In many cases it is useful to know if a gaseous compound is present in a sample and to determine its concentration. The medical field is the most important sector where such information can be very useful. In fact a blood gas analysis is performed on many hospital patients both during and after surgery. Three parameters of interest in the blood analysis are the partial pressures of oxygen (pO.sub.2) and carbon dioxide (pCO.sub.2) and the negative logarithm of hydrogen ion activity (the pH).
Other fields in which this kind of information can be applied are industrial processes wherein a gas container is involved: for example, an oil containing tank, a container wherein some chemical reactions occur, a fermentation process for the production of food, and the like.
Additional fields of application also can be considered. For example, it could be useful to know about the oxygen or carbon dioxide gas presence when mining in a tunnel, or when operating in any underground areas. This advances the safety of people who have to work for many hours in such environmental conditions.
In the medical field, luminescent aromatic molecules have been found useful to detect the oxygen presence or the carbon dioxide presence in blood samples. These molecules are not in direct contact with the liquid medium, i.e. blood, but they are separated by a polymeric membrane permeable to oxygen molecules and not permeable to water molecules. In such a way the pO.sub.2 and the pCO.sub.2 at the luminescent molecules interface are, respectively, proportional to the concentration of the oxygen and of carbon dioxide in blood. For that reason, the suitability of a sensor to detect pO.sub.2 or pCO.sub.2 changes can be assessed separately, in a gaseous atmosphere simulating that in equilibrium with blood.

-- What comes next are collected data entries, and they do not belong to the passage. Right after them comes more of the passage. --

(* ===== verification/Subscriptions.v ===== *)
(** * Event subscriptions

    src/server/task/list/event_subscription.py, driver/isapi_event.py, onvif_event.py,
    sunapi_event.py, event_base.py, view/api/subscription.py, model/camera_subscription.py:
    reading events off the devices, one worker per camera under a lease in Redis.

    Composed with Normalizer (what a message says) and EventPipeline (what comes of it).
    Parameters: the XML parser with the decoding before it, what a device answers.  Bytes
    are strings.  What zeep makes of a SOAP answer is the list of messages. *)

From stdpp Require Import pretty.
From S2P Require Import Prelude PyStr Redis Storage EventPipeline Json Normalizer.
Local Open Scope Z_scope.
Local Open Scope list_scope.

(** ** The alert stream (isapi_event.py) *)

(** [bytes.split(sep)] for a non-empty separator; [skip]: bytes of a separator still to pass over *)
Fixpoint split_seq (sep : string) (skip : nat) (s : string) : list string :=
  match s with
  | EmptyString => [EmptyString]
  | String c r =>
      match skip with
      | S k => split_seq sep k r
      | O => if startswith sep s then EmptyString :: split_seq sep (String.length sep - 1) r
             else match split_seq sep 0 r with w :: ws => String c w :: ws | [] => [String c EmptyString] end
      end
  end.

(** [bytes.strip()] leaves something *)
Definition byte_space (c : Ascii.ascii) : bool := let n := Ascii.nat_of_ascii c in ((9 <=? n) && (n <=? 13) || (n =? 32))%nat.
Definition not_blank (s : string) : bool := negb (all_chars byte_space s).
Definition delimiter (boundary : string) : string := "--" +:+ boundary.
Definition split_multipart (buffer boundary : string) : list string * string :=
  let parts := split_seq (delimiter boundary) 0 buffer in
  (List.filter not_blank (removelast parts), List.last parts EmptyString).

(** the rest from the first occurrence on *)
Fixpoint find_from (p s : string) : option string :=
  if startswith p s then Some s else match s with EmptyString => None | String _ r => find_from p r end.
Definition CRLF2 : string := String (Ascii.ascii_of_nat 13) (String (Ascii.ascii_of_nat 10) (String (Ascii.ascii_of_nat 13) (String (Ascii.ascii_of_nat 10) EmptyString))).
Fixpoint byte_rstrip (s : string) : string :=
  match s with EmptyString => EmptyString | String c r => if all_chars byte_space s then EmptyString else String c (byte_rstrip r) end.
Definition extract_xml (part : string) : option string :=
  let body := match find_from CRLF2 part with Some s => sdrop 4 s | None => part end in
  find_from "<EventNotificationAlert" (byte_rstrip body).

(** an element with its text and children *)
Inductive xml := Elem (tag : string) (text : option string) (kids : list xml).
Definition tag_of (x : xml) : string := let 'Elem t _ _ := x in t.
Definition text_of (x : xml) : option string := let 'Elem _ t _ := x in t.
Fixpoint xml_iter (x : xml) : list xml := let 'Elem _ _ kids := x in x :: concat (map xml_iter kids).
Definition localname (tag : string) : string := if is_substring "}" tag then last_field (Ascii.ascii_of_nat 125) tag else tag.
Definition xml_text (root : xml) (name : string) : option string :=
  strip <$> (List.find (fun el => bool_decide (localname (tag_of el) = name) && truthy_str (text_of el)) (xml_iter root) ≫= text_of).
Definition first_text (a b : option string) : option string := if truthy_str a then a else b.

Section Sources.
Context (parse_xml : string -> option xml).

Definition parse_alert_xml (text : string) : option IsapiAlert :=
  match parse_xml text with
  | None => None
  | Some root =>
      if negb (bool_decide (localname (tag_of root) = "EventNotificationAlert"%string)) then None else
      Some {| ia_eventType := xml_text root "eventType"; ia_eventState := xml_text root "eventState";
              ia_channelID := first_text (xml_text root "channelID") (xml_text root "dynChannelID"); ia_dynChannelID := None; ia_vendor_event_id := None |}
  end.

Record IsapiSource := { is_buffer : string; is_boundary : string; is_healthy : bool }.
(** what the next read of the stream gives *)
Inductive ChunkAnswer := Chunk (b : string) | StreamEnd | ReadFault.
Definition part_alerts (part : string) : list IsapiAlert :=
  match extract_xml part with
  | None => []
  | Some text => match parse_alert_xml text with Some a => if truthy_str (ia_eventType a) then [a] else [] | None => [] end
  end.
Definition isapi_poll (a : ChunkAnswer) (s : IsapiSource) : list IsapiAlert * IsapiSource :=
  match a with
  | ReadFault => ([], {| is_buffer := is_buffer s; is_boundary := is_boundary s; is_healthy := false |})
  | StreamEnd => ([], s)                            (* next(it, b'') *)
  | Chunk b =>
      if bool_decide (b = EmptyString) then ([], s) else
      let '(parts, rest) := split_multipart (is_buffer s +:+ b) (is_boundary s) in
      (concat (part_alerts <$> parts), {| is_buffer := rest; is_boundary := is_boundary s; is_healthy := is_healthy s |})
  end.
Fixpoint isapi_polls (chunks : list string) (s : IsapiSource) : list IsapiAlert * IsapiSource :=
  match chunks with
  | [] => ([], s)
  | c :: r => let '(l1, s1) := isapi_poll (Chunk c) s in let '(l2, s2) := isapi_polls r s1 in (l1 ++ l2, s2)
  end.

(** ** The status page (sunapi_event.py) *)

Fixpoint splitlines_go (cur : string) (s : string) : list string :=
  match s with
  | EmptyString => if bool_decide (cur = EmptyString) then [] else [cur]
  | String c r =>
      let n := Ascii.nat_of_ascii c in
      if (((10 <=? n) && (n <=? 13)) || ((28 <=? n) && (n <=? 30)))%nat then
        cur :: match r with
               | String d r' => if ((n =? 13) && (Ascii.nat_of_ascii d =? 10))%nat then splitlines_go EmptyString r' else splitlines_go EmptyString r
               | EmptyString => []
               end
      else splitlines_go (cur +:+ String c EmptyString) r
  end.
Definition splitlines (s : string) : list string := splitlines_go EmptyString s.
Definition parse_line (state : list (string * bool)) (line : string) : list (string * bool) :=
  match split_once (Ascii.ascii_of_nat 61) (strip line) with
  | None => state
  | Some (key, value) => set_key (strip key) (bool_decide (lower (strip value) ∈ ["true"; "1"; "on"]%string)) state
  end.
Definition parse_eventstatus (text : string) : list (string * bool) := foldl parse_line [] (splitlines text).

Definition event_name (key : string) : string := last_field (Ascii.ascii_of_nat 46) key.
Fixpoint channel_in (parts : list string) : option Z :=
  match parts with
  | p :: (q :: _) as r => if bool_decide (lower p = "channel"%string) && isdigit q then py_int q else channel_in r
  | _ => None
  end.
Definition channel_of (key : string) : option Z := channel_in (split_on (Ascii.ascii_of_nat 46) key).

(** the keys whose value changed *)
Definition changes (prev current : list (string * bool)) : list (string * bool) :=
  List.filter (fun '(k, active) => let was := default false (assoc k prev) in (active && negb was) || (negb active && was)) current.
Definition status_event (c : string * bool) : SunapiStatus :=
  {| ss_event := Some (event_name (fst c)); ss_state := if snd c then "true" else "false"; ss_channel := match channel_of (fst c) with Some z => JInt z | None => JNull end |}.
Definition diff_status (prev current : list (string * bool)) : list SunapiStatus := status_event <$> changes prev current.

Record SunapiSource := { su_prev : list (string * bool); su_healthy : bool }.
Definition sunapi_poll (answer : option string) (s : SunapiSource) : list SunapiStatus * SunapiSource :=
  match answer with
  | None => ([], {| su_prev := su_prev s; su_healthy := false |})
  | Some text => let current := parse_eventstatus text in (diff_status (su_prev s) current, {| su_prev := current; su_healthy := true |})
  end.
End Sources.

Generally the presence of carbon dioxide in a sample, for example, blood, is performed by fiber optic fluorescent sensors having a pH sensitive dye which detects changes in hydrogen ion concentration in a bicarbonate containing solution, which in turn varies as a function of the level of carbon dioxide present in the blood according to the mass action law (see Gehrich et al., IEEE Trans. on Biomedical Engineering, Vol. BME-33, No. 2, pp. 117-132, February 1986). By this way, the presence of carbon dioxide is not measured in a direct way, but as a consequence of the level of pH present in the sample. These kinds of measuring systems can determine some mistakes and sometimes the data obtained are not very precise. It could be useful to have a method which directly supply the carbon dioxide values in the sample, without measuring the pH level.
Additional methods to monitor carbon dioxide concentration in a sample are performed by using solid electrochemical cells, or by using calorimetric cells based on calcium ion-exchanged A-type zeolite and on carbonation of hydroxyapatite, respectively, or by using electrical resistence change associated to the electrochemical reduction of CO.sub.2, or by using oxide capacitors consisting of mixtures of BaTiO.sub.3 with oxides such as PbO, CuO, NiO (see Ishihara et al., Journal of Electroch. Soc., Vol. 138-1, 173, 1991).
All such methods to monitor carbon dioxide are not always satisfactory with respect to sensitivity and long term stability. Such methods may often require high working temperature conditions.